Do PDMPs Influence Opioid Drug Overdose Rates?

Sarah T. Melton, PharmD

Disclosures

June 28, 2019

On the heels of the US Department of Health and Human Services (HHS) declaring in 2017 that the opioid crisis is a nationwide public health emergency,[1] HHS released a five-point Opioid Strategy that included strengthening public health data reporting and collection as a top priority.[2] Such reporting and collection includes data from Prescription Drug Monitoring Programs (PDMPs). Effective PDMPs facilitate the statewide collection, analysis, and reporting of information on the prescribing, dispensing, and use of prescription drugs. All US states, with the exception of Missouri, have PDMP legislation in place.[3]

Early PDMPs were primarily established for law enforcement in the regulation of controlled substance prescribing and dispensing practices.These objectives remain important, but most PDMPs today have shifted in focus to enhance patient care and to help develop drug misuse prevention and treatment strategies, especially in the area of opioid medications.[3]

While data on the influence of PDMPs on opioid overdose rates are limited, Fink and colleagues[4] recently examined whether the implementation of PDMPs was associated with any changes in nonfatal and fatal drug overdoses. In a systematic review, the authors identified 17 studies that evaluated implementation, program features, or both, and robustness of various PDMPs.Of 10 studies evaluating the effect that implementation had on fatal drug overdose rates, three showed a decrease, six showed no change, and one actually reported an increase. Of six studies evaluating the association between implementation and heroin-related overdose rates, three reported an increase and three others found a nonsignificant decrease.

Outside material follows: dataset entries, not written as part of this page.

(** * Segmentation metrics of skimage.measure.segmentation_metrics

    A shallow embedding of [src/skimage/measure/segmentation_metrics.py]
    and the properties its specification states about it.

    Numeric conventions of the embedding.
    - Label fields hold non-negative integers: [nat].
    - The contingency table is built from [np.ones], so its cells are
      float64 numbers that hold integer counts; they are modelled by [Z]
      (exact while the counts stay below 2^53).
    - The scalars of the Rand family are quotients of such counts; they are
      modelled by [npfloat]: an exact rational, or [NonFinite] for the
      [nan]/[inf] numpy produces on a zero denominator.
    - The variation of information needs [log2]; it is modelled over the
      real numbers, with [NaN] for the result of [0/0]. *)

From Stdlib Require Import List Bool Arith ZArith QArith Lia Lra Reals.
From Stdlib Require Import Permutation.
From Stdlib Require Lqa.
Import ListNotations.

Local Open Scope nat_scope.

(** ** Exceptions and the error monad *)

Inductive exn : Type :=
| ShapeMismatch      (* raised by [_assert_compatible] *)
| ValueError
| IndexError
| AxisError
| ZeroDivisionError.

Inductive result (A : Type) : Type :=
| Ok (a : A)
| Raise (e : exn).

Arguments Ok {A} a.
Arguments Raise {A} e.

Definition bind {A B : Type} (r : result A) (k : A -> result B) : result B :=
  match r with
  | Ok a => k a
  | Raise e => Raise e
  end.

Notation "x <- r ;; k" := (bind r (fun x => k))
  (at level 61, r at next level, right associativity).

Fixpoint mapM {A B : Type} (f : A -> result B) (l : list A) : result (list B) :=
  match l with
  | [] => Ok []
  | x :: t => y <- f x ;; ys <- mapM f t ;; Ok (y :: ys)
  end.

This study had its limitations. The quality of evidence was low overall. All studies were observational in nature, and most had inadequate control for confounding factors and no adjustment for competing laws or policies that could affect overdose rates (eg, medical or recreational cannabis laws, Good Samaritan protection, naloxone distribution). Additionally, the identified studies varied in their analysis methods and outcome measurements.

Certain features of PDMPs were shown to be associated with fewer opioid overdose deaths, however.[4] Those that authorize providers to access data, monitor both scheduled and nonscheduled drugs, have frequent data updates, and/or mandate provider review appear to have the best outcomes.

Currently, the evidence is insufficient to conclude whether implementation of PDMPs increases or decreases nonfatal or fatal drug overdoses. An unintended consequence of implementation may be an increase in overdoses linked to illicit opioid use (eg, heroin); therefore, with the implementation of PDMPs, other comprehensive efforts are needed to address the supply of heroin and other illegal drugs, and to engage patients with opioid use disorder in comprehensive treatment. More research is still needed to identify the best practices associated with PDMPs, in addition to community-level initiatives to address the unintended consequences.